# REQUIREMENT
Each entry in the block below needs to be copied out exactly.

[Saved data entries]
(** The buffer that a piece is copied into. *)
Lemma grow_buffer q m e : stream_of q m -> 0 < e <= maxCryptoStreamOffset -> exists b n,
  (if zlen (buffer q) <? e then (copy_at (ztake (pool_cap e) (dirty (pool_cap e) ++ repeat 0 (Z.to_nat (pool_cap e)))) 0 (ztake (buffer_len q) (buffer q)), e)
   else (buffer q, if buffer_len q <? e then e else buffer_len q)) = (b, n) /\
  e <= n <= zlen b /\ zlen b <= maxCryptoStreamOffset /\ buffer_len q <= n /\ (n = e \/ n = buffer_len q) /\
  forall (i : nat) x, m !! i = Some x -> b !! i = Some x.
Proof.
  intros H He. destruct (so_len _ _ H) as [H1 H2]. change maxCryptoStreamOffset with 65536 in *. destruct (Z.ltb_spec (zlen (buffer q)) e) as [Hlt|Hge].
  - pose proof (pool_cap_fits e ltac:(lia)) as Hc. set (c := pool_cap e) in *. set (f := ztake c _).
    assert (Hf : zlen f = c) by (unfold f, ztake, zlen; rewrite length_take, length_app, repeat_length; lia).
    assert (Hp : zlen (ztake (buffer_len q) (buffer q)) = buffer_len q) by (by apply zlen_ztake_le).
    eexists _, _. split; [done|]. rewrite zlen_copy_at by lia. split_and!; [lia..|by left|]. intros i x Hx.
    destruct (so_bytes _ _ H i x Hx) as [Hbx Hi]. change 0 with (Z.of_nat 0). rewrite lookup_copy_at by lia.
    assert (Hlen : length (ztake (buffer_len q) (buffer q)) = Z.to_nat (buffer_len q)) by (unfold zlen in Hp; lia).
    rewrite Hlen. rewrite decide_True by lia. unfold ztake. rewrite Nat.sub_0_r, lookup_take_lt by lia. done.
  - eexists _, _. split; [done|]. destruct (Z.ltb_spec (buffer_len q) e); split_and!; try lia; try (by left + right); try (intros i x Hx; by apply (so_bytes _ _ H)).
Qed.

(** Adding a piece within the bound adds it to the map; one beyond is refused and changes nothing. *)
Lemma addCryptoData_adds q m offset data : stream_of q m -> 0 <= offset ->
  if bool_decide (data = []) || (offset + zlen data <=? maxCryptoStreamOffset)
  then exists q', addCryptoData dirty offset data q = (q', Found tt) /\ stream_of q' (crypto_write m offset data) /\
    structure q' = structure q /\ initialKeys q' = initialKeys q /\ result q' = result q
  else addCryptoData dirty offset data q = (q, Fails ErrShortBuffer).
Proof.
  intros H Ho. unfold addCryptoData. destruct (bool_decide (data = [])) eqn:Ed.
  { apply bool_decide_eq_true in Ed as ->. cbn. exists q. split; [done|]. split; [|done]. unfold crypto_write. cbn. by rewrite (left_id_L ∅ (∪)). }
  apply bool_decide_eq_false in Ed. assert (Hd : 0 < zlen data) by (destruct data; [done|unfold zlen; cbn; lia]).
  rewrite (proj2 (Z.eqb_neq _ _)) by lia. cbn [orb]. destruct (Z.leb_spec (offset + zlen data) maxCryptoStreamOffset) as [Hle|Hgt].
  2:{ destruct (Z.ltb_spec maxCryptoStreamOffset offset), (Z.ltb_spec (maxCryptoStreamOffset - offset) (zlen data)); try done. lia. }
  rewrite !(proj2 (Z.ltb_ge _ _)) by lia. cbn [orb]. rewrite (so_open _ _ H). cbv zeta.
  destruct (grow_buffer q m (offset + zlen data) H ltac:(lia)) as (b & n & -> & Hn & Hb & Hqn & Hnn & Hkeep).
  destruct (setRange_sets _ offset (offset + zlen data) (so_bm _ _ H) ltac:(lia)) as (r & -> & Hr & Hbit).
  { change maxCryptoStreamOffset with 65536 in *. lia. }
  destruct (so_end _ _ H) as [Hc0 Hc1]. pose proof (so_gap _ _ H) as Hgap.
  set (o := Z.to_nat offset). assert (Eo : offset = Z.of_nat o) by lia. assert (Hlen : zlen data = Z.of_nat (length data)) by done.
  set (m' := crypto_write m offset data). assert (Hm' : forall i, m' !! i = if decide (o <= i < o + length data)%nat then data !! (i - o)%nat else m !! i).
  { intros i. unfold m'. rewrite Eo. apply lookup_crypto_write. }
  assert (Hin : forall i, (o <= i < o + length data)%nat -> is_Some (m' !! i)).
  { intros i Hi. rewrite Hm', decide_True by done. apply lookup_lt_is_Some_2. lia. }
  assert (Hbits : forall i : nat, bit r (Z.of_nat i) = bool_decide (is_Some (m' !! i))).
  { intros i. rewrite Hbit, (so_bits _ _ H), Hm' by lia. case_decide as Hi.
    - rewrite (bool_decide_eq_true_2 (is_Some (data !! _))) by (apply lookup_lt_is_Some_2; lia). bcase.
    - destruct (bool_decide (is_Some (m !! i))); bcase. }
  assert (Hbytes : forall (i : nat) x, m' !! i = Some x -> copy_at b offset data !! i = Some x /\ Z.of_nat i < n).
  { intros i x Hx. rewrite Hm' in Hx. rewrite Eo, lookup_copy_at by lia. case_decide as Hi; [split; [done|lia]|].
    split; [by apply Hkeep|]. pose proof (so_bytes _ _ H i x Hx). lia. }
  assert (Hold : forall i, is_Some (m !! i) -> is_Some (m' !! i)) by (intros i Hi; rewrite Hm'; case_decide; [apply lookup_lt_is_Some_2; lia|done]).
  assert (Hout : forall i, m !! i = None -> ~ (o <= i < o + length data)%nat -> m' !! i = None) by (intros i Hi Hni; by rewrite Hm', decide_False).
  destruct ((offset <=? contiguousCryptoEnd q) && (contiguousCryptoEnd q <? offset + zlen data)) eqn:Ecase.
  - destruct (firstUnset_finds r (contiguousCryptoEnd q) n Hr ltac:(lia)) as (u & -> & Hu & Hset & Hunset).
    eexists. split; [done|]. split; [|done]. split; cbn; try done; [apply H|by rewrite zlen_copy_at by lia; lia|lia| |].
    + intros i Hi. destruct (Z_lt_le_dec (Z.of_nat i) (contiguousCryptoEnd q)) as [Hlt|Hge]; [by apply Hold, (so_prefix _ _ H)|].
      specialize (Hset (Z.of_nat i) ltac:(lia)). rewrite Hbits in Hset. by apply bool_decide_eq_true in Hset.
    + destruct (Z_lt_le_dec u n) as [Hlt|Hge].
      * specialize (Hunset Hlt). replace u with (Z.of_nat (Z.to_nat u)) in Hunset by lia. rewrite Hbits in Hunset.
        apply bool_decide_eq_false in Hunset. by apply eq_None_not_Some.
      * apply eq_None_not_Some. intros [x Hx]. destruct (Hbytes _ _ Hx). lia.
  - eexists. split; [done|]. split; [|done]. split; cbn; try done; [apply H|by rewrite zlen_copy_at by lia; lia|lia| |].
    + intros i Hi. by apply Hold, (so_prefix _ _ H).
    + apply Hout; [done|]. apply andb_false_iff in Ecase as [E|E]; [apply Z.leb_gt in E|apply Z.ltb_ge in E]; lia.
Qed.
End Stream.

(** ** Pieces of a stream *)

(** Adding these pieces one after another. *)
Fixpoint add_pieces (dirty : Z -> list Z) (ps : list (Z * list Z)) : QM unit :=
  match ps with [] => q_ret tt | (offset, data) :: ps => q_bind (addCryptoData dirty offset data) (fun _ => add_pieces dirty ps) end.
(** The piece is what the stream has at its offset. *)
Definition piece_of (s : list Z) (p : Z * list Z) : Prop := exists pre post, s = pre ++ p.2 ++ post /\ zlen pre = p.1.
Definition covered (ps : list (Z * list Z)) (i : Z) : Prop := exists p, In p ps /\ p.1 <= i < p.1 + zlen p.2.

# WRITTEN REPLY
(** The buffer that a piece is copied into. *)
Lemma grow_buffer q m e : stream_of q m -> 0 < e <= maxCryptoStreamOffset -> exists b n,
  (if zlen (buffer q) <? e then (copy_at (ztake (pool_cap e) (dirty (pool_cap e) ++ repeat 0 (Z.to_nat (pool_cap e)))) 0 (ztake (buffer_len q) (buffer q)), e)
   else (buffer q, if buffer_len q <? e then e else buffer_len q)) = (b, n) /\
  e <= n <= zlen b /\ zlen b <= maxCryptoStreamOffset /\ buffer_len q <= n /\ (n = e \/ n = buffer_len q) /\
  forall (i : nat) x, m !! i = Some x -> b !! i = Some x.
Proof.
  intros H He. destruct (so_len _ _ H) as [H1 H2]. change maxCryptoStreamOffset with 65536 in *. destruct (Z.ltb_spec (zlen (buffer q)) e) as [Hlt|Hge].
  - pose proof (pool_cap_fits e ltac:(lia)) as Hc. set (c := pool_cap e) in *. set (f := ztake c _).
    assert (Hf : zlen f = c) by (unfold f, ztake, zlen; rewrite length_take, length_app, repeat_length; lia).
    assert (Hp : zlen (ztake (buffer_len q) (buffer q)) = buffer_len q) by (by apply zlen_ztake_le).
    eexists _, _. split; [done|]. rewrite zlen_copy_at by lia. split_and!; [lia..|by left|]. intros i x Hx.
    destruct (so_bytes _ _ H i x Hx) as [Hbx Hi]. change 0 with (Z.of_nat 0). rewrite lookup_copy_at by lia.
    assert (Hlen : length (ztake (buffer_len q) (buffer q)) = Z.to_nat (buffer_len q)) by (unfold zlen in Hp; lia).
    rewrite Hlen. rewrite decide_True by lia. unfold ztake. rewrite Nat.sub_0_r, lookup_take_lt by lia. done.
  - eexists _, _. split; [done|]. destruct (Z.ltb_spec (buffer_len q) e); split_and!; try lia; try (by left + right); try (intros i x Hx; by apply (so_bytes _ _ H)).
Qed.

(** Adding a piece within the bound adds it to the map; one beyond is refused and changes nothing. *)
Lemma addCryptoData_adds q m offset data : stream_of q m -> 0 <= offset ->
  if bool_decide (data = []) || (offset + zlen data <=? maxCryptoStreamOffset)
  then exists q', addCryptoData dirty offset data q = (q', Found tt) /\ stream_of q' (crypto_write m offset data) /\
    structure q' = structure q /\ initialKeys q' = initialKeys q /\ result q' = result q
  else addCryptoData dirty offset data q = (q, Fails ErrShortBuffer).
Proof.
  intros H Ho. unfold addCryptoData. destruct (bool_decide (data = [])) eqn:Ed.
  { apply bool_decide_eq_true in Ed as ->. cbn. exists q. split; [done|]. split; [|done]. unfold crypto_write. cbn. by rewrite (left_id_L ∅ (∪)). }
  apply bool_decide_eq_false in Ed. assert (Hd : 0 < zlen data) by (destruct data; [done|unfold zlen; cbn; lia]).
  rewrite (proj2 (Z.eqb_neq _ _)) by lia. cbn [orb]. destruct (Z.leb_spec (offset + zlen data) maxCryptoStreamOffset) as [Hle|Hgt].
  2:{ destruct (Z.ltb_spec maxCryptoStreamOffset offset), (Z.ltb_spec (maxCryptoStreamOffset - offset) (zlen data)); try done. lia. }
  rewrite !(proj2 (Z.ltb_ge _ _)) by lia. cbn [orb]. rewrite (so_open _ _ H). cbv zeta.
  destruct (grow_buffer q m (offset + zlen data) H ltac:(lia)) as (b & n & -> & Hn & Hb & Hqn & Hnn & Hkeep).
  destruct (setRange_sets _ offset (offset + zlen data) (so_bm _ _ H) ltac:(lia)) as (r & -> & Hr & Hbit).
  { change maxCryptoStreamOffset with 65536 in *. lia. }
  destruct (so_end _ _ H) as [Hc0 Hc1]. pose proof (so_gap _ _ H) as Hgap.
  set (o := Z.to_nat offset). assert (Eo : offset = Z.of_nat o) by lia. assert (Hlen : zlen data = Z.of_nat (length data)) by done.
  set (m' := crypto_write m offset data). assert (Hm' : forall i, m' !! i = if decide (o <= i < o + length data)%nat then data !! (i - o)%nat else m !! i).
  { intros i. unfold m'. rewrite Eo. apply lookup_crypto_write. }
  assert (Hin : forall i, (o <= i < o + length data)%nat -> is_Some (m' !! i)).
  { intros i Hi. rewrite Hm', decide_True by done. apply lookup_lt_is_Some_2. lia. }
  assert (Hbits : forall i : nat, bit r (Z.of_nat i) = bool_decide (is_Some (m' !! i))).
  { intros i. rewrite Hbit, (so_bits _ _ H), Hm' by lia. case_decide as Hi.
    - rewrite (bool_decide_eq_true_2 (is_Some (data !! _))) by (apply lookup_lt_is_Some_2; lia). bcase.
    - destruct (bool_decide (is_Some (m !! i))); bcase. }
  assert (Hbytes : forall (i : nat) x, m' !! i = Some x -> copy_at b offset data !! i = Some x /\ Z.of_nat i < n).
  { intros i x Hx. rewrite Hm' in Hx. rewrite Eo, lookup_copy_at by lia. case_decide as Hi; [split; [done|lia]|].
    split; [by apply Hkeep|]. pose proof (so_bytes _ _ H i x Hx). lia. }
  assert (Hold : forall i, is_Some (m !! i) -> is_Some (m' !! i)) by (intros i Hi; rewrite Hm'; case_decide; [apply lookup_lt_is_Some_2; lia|done]).
  assert (Hout : forall i, m !! i = None -> ~ (o <= i < o + length data)%nat -> m' !! i = None) by (intros i Hi Hni; by rewrite Hm', decide_False).
  destruct ((offset <=? contiguousCryptoEnd q) && (contiguousCryptoEnd q <? offset + zlen data)) eqn:Ecase.
  - destruct (firstUnset_finds r (contiguousCryptoEnd q) n Hr ltac:(lia)) as (u & -> & Hu & Hset & Hunset).
    eexists. split; [done|]. split; [|done]. split; cbn; try done; [apply H|by rewrite zlen_copy_at by lia; lia|lia| |].
    + intros i Hi. destruct (Z_lt_le_dec (Z.of_nat i) (contiguousCryptoEnd q)) as [Hlt|Hge]; [by apply Hold, (so_prefix _ _ H)|].
      specialize (Hset (Z.of_nat i) ltac:(lia)). rewrite Hbits in Hset. by apply bool_decide_eq_true in Hset.
    + destruct (Z_lt_le_dec u n) as [Hlt|Hge].
      * specialize (Hunset Hlt). replace u with (Z.of_nat (Z.to_nat u)) in Hunset by lia. rewrite Hbits in Hunset.
        apply bool_decide_eq_false in Hunset. by apply eq_None_not_Some.
      * apply eq_None_not_Some. intros [x Hx]. destruct (Hbytes _ _ Hx). lia.
  - eexists. split; [done|]. split; [|done]. split; cbn; try done; [apply H|by rewrite zlen_copy_at by lia; lia|lia| |].
    + intros i Hi. by apply Hold, (so_prefix _ _ H).
    + apply Hout; [done|]. apply andb_false_iff in Ecase as [E|E]; [apply Z.leb_gt in E|apply Z.ltb_ge in E]; lia.
Qed.
End Stream.

(** ** Pieces of a stream *)

(** Adding these pieces one after another. *)
Fixpoint add_pieces (dirty : Z -> list Z) (ps : list (Z * list Z)) : QM unit :=
  match ps with [] => q_ret tt | (offset, data) :: ps => q_bind (addCryptoData dirty offset data) (fun _ => add_pieces dirty ps) end.
(** The piece is what the stream has at its offset. *)
Definition piece_of (s : list Z) (p : Z * list Z) : Prop := exists pre post, s = pre ++ p.2 ++ post /\ zlen pre = p.1.
Definition covered (ps : list (Z * list Z)) (i : Z) : Prop := exists p, In p ps /\ p.1 <= i < p.1 + zlen p.2.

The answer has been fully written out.